Under current law, amounts cannot be “transferred” from a 403(b) plan to a 401(k) plan or vice-versa. However, if a participant in the 403(b) plan becomes eligible for a distribution from that plan (e.g., upon severance from employment), and the distribution is an eligible rollover distribution, the participant can voluntarily rollover their 403(b) distribution (including in a direct rollover) to the 401(k) plan, if the 401(k) plan so permits.
Termination of a 403(b) plan by the employer provides an exception to the usual distribution restrictions and allows distributions to be made immediately, but only if there is no successor 403(b) plan. Generally, there will be considered a successor 403(b) plan if, taking into account all entities that are treated as the same employer under the controlled group rules, the employer makes contributions to any other 403(b) plan during the period beginning 12 months before the termination and ending 12 months after distribution of all assets from the terminated plan, with a de minimis exception that, beginning on the date of plan termination and ending 12 months after distribution of all assets from the terminated plan, if the successor 403(b) plan covers fewer than 2% of the employees who were eligible under the old 403(b) plan as of the date of plan termination, it can be disregarded.

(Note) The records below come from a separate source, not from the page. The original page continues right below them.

(* ===== verification/ElasticSink.v ===== *)
(** The Elasticsearch sink (internal/sink/elasticsearch): the mapping of events to bulk
    actions (mapper.go), the request body and the buffer (indexer.go), the requests with
    their retries and [Write] (connector.go).

    The client is a parameter: [ESClient] is the part of go-elasticsearch the sink calls,
    and [ESLaws] what the Bulk API documents. *)
From Stdlib Require Import ZArith Lia.
From Stdlib Require String Strings.Byte SpecFloat.
From stdpp Require Import prelude countable gmap strings list fin_maps pretty.
From S2P Require Import Prelude Events Strings SQLSink DocumentSinks.
Local Open Scope Z_scope.

(** ** config.go *)

Record ESConfig := mkESConfig {
  es_URLs : list string;
  es_Username : string;
  es_Password : string;
  es_APIKey : string;
  es_IndexPrefix : string;
  es_IndexPattern : string;
  es_BatchSize : Z;
  es_FlushInterval : duration;
  es_RefreshPolicy : string;
  es_RetryOnConflict : Z
}.

Definition es_DefaultConfig : ESConfig := mkESConfig [] "" "" "" "" "{database}_{table}" 1000 1000000000 "false" 3.

Definition es_Validate (quote : string → string) (c : ESConfig) : result unit :=
  match es_URLs c with
  | [] => Err (ErrNew "at least one URL is required")
  | _ =>
      if bool_decide (es_RefreshPolicy c ∈ ["true"; "wait_for"; "false"]) then Ok tt
      else Err (ErrNew ("invalid refresh policy: " +:+ quote (es_RefreshPolicy c) +:+ ", must be one of: true, wait_for, false"))
  end.

Definition es_parseConfig (config : sink_Config) : ESConfig :=
  let cfg := es_DefaultConfig in
  let conn := sf_Connection config in
  mkESConfig
    (match cc_URLs conn with [] => default (es_URLs cfg) (prop_strings config "urls") | urls => urls end)
    (default (if bool_decide (cc_User conn ≠ "") then cc_User conn else es_Username cfg) (prop_string config "username"))
    (default (if bool_decide (cc_Password conn ≠ "") then cc_Password conn else es_Password cfg) (prop_string config "password"))
    (default (es_APIKey cfg) (prop_string config "apiKey"))
    (default (es_IndexPrefix cfg) (prop_string config "indexPrefix"))
    (default (es_IndexPattern cfg) (prop_string config "indexPattern"))
    (default (es_BatchSize cfg) (prop_number config "batchSize"))
    (default (es_FlushInterval cfg) (prop_millis config "flushInterval"))
    (default (es_RefreshPolicy cfg) (prop_string config "refreshPolicy"))
    (default (es_RetryOnConflict cfg) (prop_number config "retryOnConflict")).

(** ** mapper.go *)

Record BulkAction := mkBulkAction {
  ba_Index : string;
  ba_ID : string;
  ba_Op : string;
  ba_Doc : gmap string value      (* nil for a delete *)
}.

Section Mapper.
Context (fmt_v : value → string) (cfg : ESConfig).

Definition GenerateDocID (row : RowData) (pkColumns : list string) : string := join "_" (key_parts fmt_v row pkColumns).

Definition ResolveIndex (table : TableInfo) : string :=
  let indexName := strings_ReplaceAll (es_IndexPattern cfg) "{database}" (strings_ToLower (ti_Database table)) in
  let indexName := strings_ReplaceAll indexName "{table}" (strings_ToLower (ti_Table table)) in
  if bool_decide (es_IndexPrefix cfg ≠ "") then es_IndexPrefix cfg +:+ indexName else indexName.

Definition BuildDocument (row : RowData) : gmap string value := row_document row.

Definition MapEvent (e : ChangeEvent) : option BulkAction :=
  let index := ResolveIndex (ev_Table e) in
  let keys := ti_PrimaryKeyColumns (ev_Table e) in
  match ev_Type e with
  | EventTypeInsert => Some (mkBulkAction index (GenerateDocID (ev_After e) keys) "index" (BuildDocument (ev_After e)))
  | EventTypeUpdate => Some (mkBulkAction index (GenerateDocID (ev_After e) keys) "update" (BuildDocument (ev_After e)))
  | EventTypeDelete => Some (mkBulkAction index (GenerateDocID (ev_Before e) keys) "delete" ∅)
  | _ => None
  end.
End Mapper.

(** ** indexer.go: the request body *)

(** The objects of the lines of a body: the line that names an action and, for an update,
    the line of its document. *)
Inductive bulk_header :=
  | HeaderIndex (index id : string)
  | HeaderUpdate (index id : string) (retry_on_conflict : Z)
  | HeaderDelete (index id : string).

Record upsert_source := mkUpsert { us_doc : gmap string value }.      (* doc_as_upsert: true *)

Definition newline : Byte.byte := Byte.x0a.

Section Body.
Context `{!JSONCodec bulk_header} `{!JSONCodec upsert_source} `{!JSONCodec (gmap string value)}.

(** A value that does not marshal adds no line. *)
Definition appendLine {A} `{!JSONCodec A} (v : A) : list Byte.byte :=
  match json_Marshal v with Ok data => data ++ [newline] | Err _ => [] end.

Definition action_lines (cfg : ESConfig) (a : BulkAction) : list Byte.byte :=
  if bool_decide (ba_Op a = "index") then appendLine (HeaderIndex (ba_Index a) (ba_ID a)) ++ appendLine (ba_Doc a)
  else if bool_decide (ba_Op a = "update") then
    appendLine (HeaderUpdate (ba_Index a) (ba_ID a) (es_RetryOnConflict cfg)) ++ appendLine (mkUpsert (ba_Doc a))
  else if bool_decide (ba_Op a = "delete") then appendLine (HeaderDelete (ba_Index a) (ba_ID a))
  else [].
(* ===== verification/MongoSink.v ===== *)
(** The MongoDB sink (internal/sink/mongodb): its configuration, the write model of an
    event, and [Write], which groups a batch by collection and sends one bulk write for
    each.

    The driver is a parameter: [MongoClient] is the part of it the sink calls, and
    [MongoLaws] what MongoDB documents of bulk writes. *)
From Stdlib Require Import ZArith Lia Ascii.
From Stdlib Require String Strings.Byte SpecFloat.
From stdpp Require Import prelude countable gmap strings list fin_maps pretty.
From S2P Require Import Prelude Events Strings TableLifecycle BinlogConsumer SQLSink DocumentSinks.
Local Open Scope Z_scope.

(** ** config.go *)

(** The settings that are read; certificates, retries and the name of the identifier
    are not. *)
Record MongoConfig := mkMongoConfig {
  mo_Hosts : list string;
  mo_User : string;
  mo_Password : string;
  mo_Database : string;
  mo_ReplicaSet : string;
  mo_AuthSource : string;
  mo_AuthMechanism : string;
  mo_SSLMode : bool;
  mo_MaxConnections : Z;
  mo_MaxIdle : Z;
  mo_ConnectTimeout : Z;
  mo_SocketTimeout : Z;
  mo_ServerSelection : Z;
  mo_WriteStrategy : string;
  mo_WriteConcern : string;
  mo_Ordered : bool;
  mo_BatchSize : Z;
  mo_DDLPolicy : string;
  mo_Batch : BatchConfig
}.

Definition mongo_DefaultConfig : MongoConfig :=
  mkMongoConfig ["localhost:27017"] "" "" "" "" "admin" "SCRAM-SHA-256" false 10 2 30 0 0
    "upsert" "majority" false 1000 "ignore" (mkBatchConfig 1000 5000 3 0).

Definition mongo_Validate (c : MongoConfig) : result unit :=
  match mo_Hosts c with
  | [] => Err (ErrNew "at least one host is required")
  | _ =>
      if bool_decide (mo_Database c = "") then Err (ErrNew "database name is required")
      else if negb (bool_decide (mo_WriteStrategy c ∈ ["insert"; "replace"; "update"; "upsert"]))
      then Err (ErrNew ("invalid write strategy: " +:+ mo_WriteStrategy c))
      else if negb (bool_decide (mo_DDLPolicy c ∈ ["ignore"; "error"]))
      then Err (ErrNew ("invalid DDL policy: " +:+ mo_DDLPolicy c))
      else Ok tt
  end.

(** [fmt.Sprintf("name=%d", z)] when the setting is positive. *)
Definition positive_option (name : string) (z shown : Z) : list string :=
  if 0 <? z then [name +:+ "=" +:+ pretty (i64 shown)] else [].
Definition text_option (name s : string) : list string :=
  if bool_decide (s ≠ "") then [name +:+ "=" +:+ s] else [].

Definition mongo_options (c : MongoConfig) : list string :=
  text_option "replicaSet" (mo_ReplicaSet c) ++ text_option "authSource" (mo_AuthSource c) ++
  text_option "authMechanism" (mo_AuthMechanism c) ++ (if mo_SSLMode c then ["tls=true"] else []) ++
  positive_option "connectTimeoutMS" (mo_ConnectTimeout c) (mo_ConnectTimeout c * 1000) ++
  positive_option "serverSelectionTimeoutMS" (mo_ServerSelection c) (mo_ServerSelection c * 1000) ++
  positive_option "socketTimeoutMS" (mo_SocketTimeout c) (mo_SocketTimeout c * 1000) ++
  positive_option "maxPoolSize" (mo_MaxConnections c) (mo_MaxConnections c) ++
  positive_option "minPoolSize" (mo_MaxIdle c) (mo_MaxIdle c).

In addition, under the new regulations, for a section 403(b) plan to be considered terminated, all accumulated benefits under the plan must be distributed to all participants and beneficiaries as soon as administratively practicable after termination of the plan.
– David Powell, Groom Law Group, Chartered
NOTE: This feature is to provide general information only, does not constitute legal advice as part of an attorney-client relationship, and cannot be used or substituted for legal or tax advice.